(** [os.makedirs(name, exist_ok=True)].  The empty name is refused.
    Otherwise the system may refuse for a reason of its own; a regular file
    of that name gives [FileExistsError], and a regular file above it gives
    [NotADirectoryError]; a directory that is already there is no error.
    After a success the directory and those above it exist. *)
Definition makedirs (env : Env) (name : string) : M unit :=
  λ w,
    if PyStr.is_empty name then (Raise (FileNotFoundError name), w)
    else
      match os_refuses env (SysMkdir name) w with
      | Some e => (Raise e, w)
      | None =>
          if taken_by_file w name then (Raise (FileExistsError name), w)
          else
            match below_a_file w name with
            | Some child => (Raise (NotADirectoryError child), w)
            | None =>
                (Ok (),
                 mkWorld (list_to_set (lineage_of name) ∪ dirs w)
                         (files w)
                         (events w ++ [EvMakedirs name]))
            end
      end.

(** The last component of a path that names a directory and no file: the
    empty one (the path ends in a slash), [.] and [..]. *)
Definition names_directory (base : string) : bool :=
  PyStr.is_empty base || String.eqb base "." || String.eqb base "..".

(** [with open(path, 'w') as f: f.write(data)].  The empty path is refused.
    Otherwise the system may refuse for a reason of its own; the directory
    of the path has to exist (the working directory always does), and the
    path must not name a directory. *)
Definition write_file (env : Env) (path data : string) : M unit :=
  λ w,
    if PyStr.is_empty path then (Raise (FileNotFoundError path), w)
    else
      match os_refuses env (SysOpen path) w with
      | Some e => (Raise e, w)
      | None =>
          if negb (PyStr.is_empty (PosixPath.dirname path))
             && negb (bool_decide (PosixPath.dirname path ∈ dirs w))
          then (Raise (FileNotFoundError path), w)
          else if names_directory (PosixPath.basename path)
                  || bool_decide (path ∈ dirs w)
          then (Raise (IsADirectoryError path), w)
          else
            (Ok (),
             mkWorld (dirs w) (<[path := data]> (files w))
                     (events w ++ [EvWrite path data]))
      end.

(** What [save_to_csv] is handed: a dict, a list, or something else. *)
Inductive PyData : Type :=
| PyDict (d : RankingEntry)
| PyList (l : list RankingEntry)
| PyOther.

(** The body of the answer of the handler, [jsonify({...})]. *)
Inductive Json : Type :=
| JsonError (msg : string)
| JsonMessage (msg : string)
| JsonRankings (rankings : list RankingEntry).

(** ** The pipeline ([index.py]) and the handler ([app.py]) *)

(** The [headers] dict of [scrape_urls]. *)
Definition headers : list (string * string) :=
  [("User-Agent", "Mozilla/5.0 (Windows NT 10.0; Win64; x64)")].

Section Scripts.
Variable env : Env.

(** [response.raise_for_status()] *)
Definition raise_for_status (response : Response) : M unit :=
  if (400 <=? status_code response)%Z && (status_code response <? 600)%Z
  then raise (HTTPError (status_code response))
  else ret ().

Definition fetch_html (target_url : string) (headers : list (string * string))
    : M (option PageElement) :=
  try_except
    (let! response := (λ w, (requests_get env target_url headers, w)) in
     let encoding := apparent_encoding response in
     do! print ("Detected encoding: " +:+ encoding) in
     do! raise_for_status response in
     ret (Some (html_parser env (text response encoding))))
    is_RequestException
    (λ e,
       do! print ("Failed to retrieve data from " +:+ target_url +:+ ": "
                  +:+ exn_str env e) in
       ret None).

Definition save_to_csv (data : PyData) (filepath : string) : M unit :=
  do! makedirs env (PosixPath.dirname filepath) in
  let! df :=
    match data with
    | PyDict d => ret [d]
    | PyList l => ret l
    | PyOther =>
        raise (ValueError
                 "保存するデータはリストまたは辞書形式である必要があります。")
    end in
  do! write_file env filepath (to_csv env df) in
  print ("データが '" +:+ filepath +:+ "' に保存されました。").

Definition save_html (soup : PageElement) (filepath : string) : M unit :=
  do! makedirs env (PosixPath.dirname filepath) in
  do! write_file env filepath (soup_str env soup) in
  print ("HTMLが '" +:+ filepath +:+ "' に保存されました。").

(** [scrape_urls] has no [return] with a value: every path gives [None]. *)
Definition scrape_urls (target_url output_html rankings_csv : string)
    : M (option (list RankingEntry)) :=
  let! soup := fetch_html target_url headers in
  match soup with
  | None => ret None
  | Some soup =>
      do! save_html soup output_html in
      let! rankings := extract_rankings soup 20 in
      match rankings with
      | _ :: _ =>
          do! save_to_csv (PyList rankings) rankings_csv in
          ret None
      | [] =>
          do! print "ランキング情報が存在しませんでした。" in
          ret None
      end
  end.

_Exercise aim:_
Go through the material and copy each line in which the word "that" occurs.

_Output of the task:_
    of that name gives [FileExistsError], and a regular file above it gives
    [NotADirectoryError]; a directory that is already there is no error.
(** The last component of a path that names a directory and no file: the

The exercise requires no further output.